[Collected data]
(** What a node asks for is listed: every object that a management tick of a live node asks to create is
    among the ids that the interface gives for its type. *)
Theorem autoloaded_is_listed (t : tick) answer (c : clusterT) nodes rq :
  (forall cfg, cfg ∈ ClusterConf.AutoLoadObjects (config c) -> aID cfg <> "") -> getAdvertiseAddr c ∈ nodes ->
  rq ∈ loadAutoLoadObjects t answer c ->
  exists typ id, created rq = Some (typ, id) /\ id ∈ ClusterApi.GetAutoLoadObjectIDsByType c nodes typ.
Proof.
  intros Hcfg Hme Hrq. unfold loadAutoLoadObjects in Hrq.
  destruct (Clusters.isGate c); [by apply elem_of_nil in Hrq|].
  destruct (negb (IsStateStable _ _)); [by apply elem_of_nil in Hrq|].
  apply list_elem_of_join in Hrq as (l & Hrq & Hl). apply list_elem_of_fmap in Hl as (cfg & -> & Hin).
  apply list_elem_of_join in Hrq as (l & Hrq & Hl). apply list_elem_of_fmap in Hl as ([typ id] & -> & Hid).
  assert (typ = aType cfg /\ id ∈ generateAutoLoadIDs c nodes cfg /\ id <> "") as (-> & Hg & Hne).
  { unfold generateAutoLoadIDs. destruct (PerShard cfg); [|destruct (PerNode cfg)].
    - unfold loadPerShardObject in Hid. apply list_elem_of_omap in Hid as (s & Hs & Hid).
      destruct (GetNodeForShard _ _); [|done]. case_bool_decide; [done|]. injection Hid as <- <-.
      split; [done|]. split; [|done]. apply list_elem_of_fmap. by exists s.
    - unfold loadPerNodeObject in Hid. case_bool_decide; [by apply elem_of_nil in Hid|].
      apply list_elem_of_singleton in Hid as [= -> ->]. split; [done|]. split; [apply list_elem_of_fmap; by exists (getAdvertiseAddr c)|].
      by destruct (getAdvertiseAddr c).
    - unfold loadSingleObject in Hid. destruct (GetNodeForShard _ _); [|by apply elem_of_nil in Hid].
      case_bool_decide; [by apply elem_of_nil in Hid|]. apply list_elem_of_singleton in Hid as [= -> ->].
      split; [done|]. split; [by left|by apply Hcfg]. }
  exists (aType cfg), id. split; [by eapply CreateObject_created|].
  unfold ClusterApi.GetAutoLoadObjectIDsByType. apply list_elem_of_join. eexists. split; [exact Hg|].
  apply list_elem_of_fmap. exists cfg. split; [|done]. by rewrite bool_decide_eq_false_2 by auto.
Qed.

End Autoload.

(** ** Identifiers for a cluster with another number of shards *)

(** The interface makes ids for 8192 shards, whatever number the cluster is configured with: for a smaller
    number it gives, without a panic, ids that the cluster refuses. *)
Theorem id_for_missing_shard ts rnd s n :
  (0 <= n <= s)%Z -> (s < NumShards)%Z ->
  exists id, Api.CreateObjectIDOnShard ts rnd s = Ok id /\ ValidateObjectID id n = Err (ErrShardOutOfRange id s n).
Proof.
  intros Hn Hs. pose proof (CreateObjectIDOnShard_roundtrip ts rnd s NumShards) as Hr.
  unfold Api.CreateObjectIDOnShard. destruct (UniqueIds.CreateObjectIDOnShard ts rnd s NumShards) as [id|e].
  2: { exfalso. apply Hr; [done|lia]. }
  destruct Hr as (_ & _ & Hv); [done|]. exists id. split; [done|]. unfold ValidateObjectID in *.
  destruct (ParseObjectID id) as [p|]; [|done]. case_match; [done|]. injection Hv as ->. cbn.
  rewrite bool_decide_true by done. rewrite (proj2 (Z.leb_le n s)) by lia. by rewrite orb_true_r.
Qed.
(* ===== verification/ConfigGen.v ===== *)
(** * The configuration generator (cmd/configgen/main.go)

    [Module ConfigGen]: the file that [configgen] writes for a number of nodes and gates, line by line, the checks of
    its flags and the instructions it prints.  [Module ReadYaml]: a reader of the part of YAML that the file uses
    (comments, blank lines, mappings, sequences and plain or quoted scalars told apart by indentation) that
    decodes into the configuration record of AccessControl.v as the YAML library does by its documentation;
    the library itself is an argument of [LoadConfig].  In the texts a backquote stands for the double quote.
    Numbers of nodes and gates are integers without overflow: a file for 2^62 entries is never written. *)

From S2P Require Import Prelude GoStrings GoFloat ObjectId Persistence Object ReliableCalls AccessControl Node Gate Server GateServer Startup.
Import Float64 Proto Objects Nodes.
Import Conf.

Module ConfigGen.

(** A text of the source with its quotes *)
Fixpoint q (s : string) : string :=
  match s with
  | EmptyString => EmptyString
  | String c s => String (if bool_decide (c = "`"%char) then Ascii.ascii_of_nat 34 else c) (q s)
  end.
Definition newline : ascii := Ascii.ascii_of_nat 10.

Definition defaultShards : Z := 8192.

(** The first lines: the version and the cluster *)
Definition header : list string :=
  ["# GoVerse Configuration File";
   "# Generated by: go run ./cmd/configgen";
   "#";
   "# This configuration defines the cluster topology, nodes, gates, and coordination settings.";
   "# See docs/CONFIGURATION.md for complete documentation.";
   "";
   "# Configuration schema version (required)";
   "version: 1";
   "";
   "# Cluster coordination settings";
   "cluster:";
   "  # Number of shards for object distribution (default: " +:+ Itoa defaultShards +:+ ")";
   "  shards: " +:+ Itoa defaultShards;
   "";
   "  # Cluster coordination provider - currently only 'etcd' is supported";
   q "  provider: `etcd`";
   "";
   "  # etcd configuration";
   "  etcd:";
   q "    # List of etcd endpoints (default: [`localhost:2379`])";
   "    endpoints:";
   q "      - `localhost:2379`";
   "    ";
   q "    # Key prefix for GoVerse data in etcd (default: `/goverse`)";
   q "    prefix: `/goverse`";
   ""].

[REQUIREMENT] Among the records above, only the lines between the line holding "- unfold loadSingleObject" and the line holding "split; [done|]. split; [by", inclusive, are to be output, exactly as written.

[RESULT OF THE TASK]
    - unfold loadSingleObject in Hid. destruct (GetNodeForShard _ _); [|by apply elem_of_nil in Hid].
      case_bool_decide; [by apply elem_of_nil in Hid|]. apply list_elem_of_singleton in Hid as [= -> ->].
      split; [done|]. split; [by left|by apply Hcfg]. }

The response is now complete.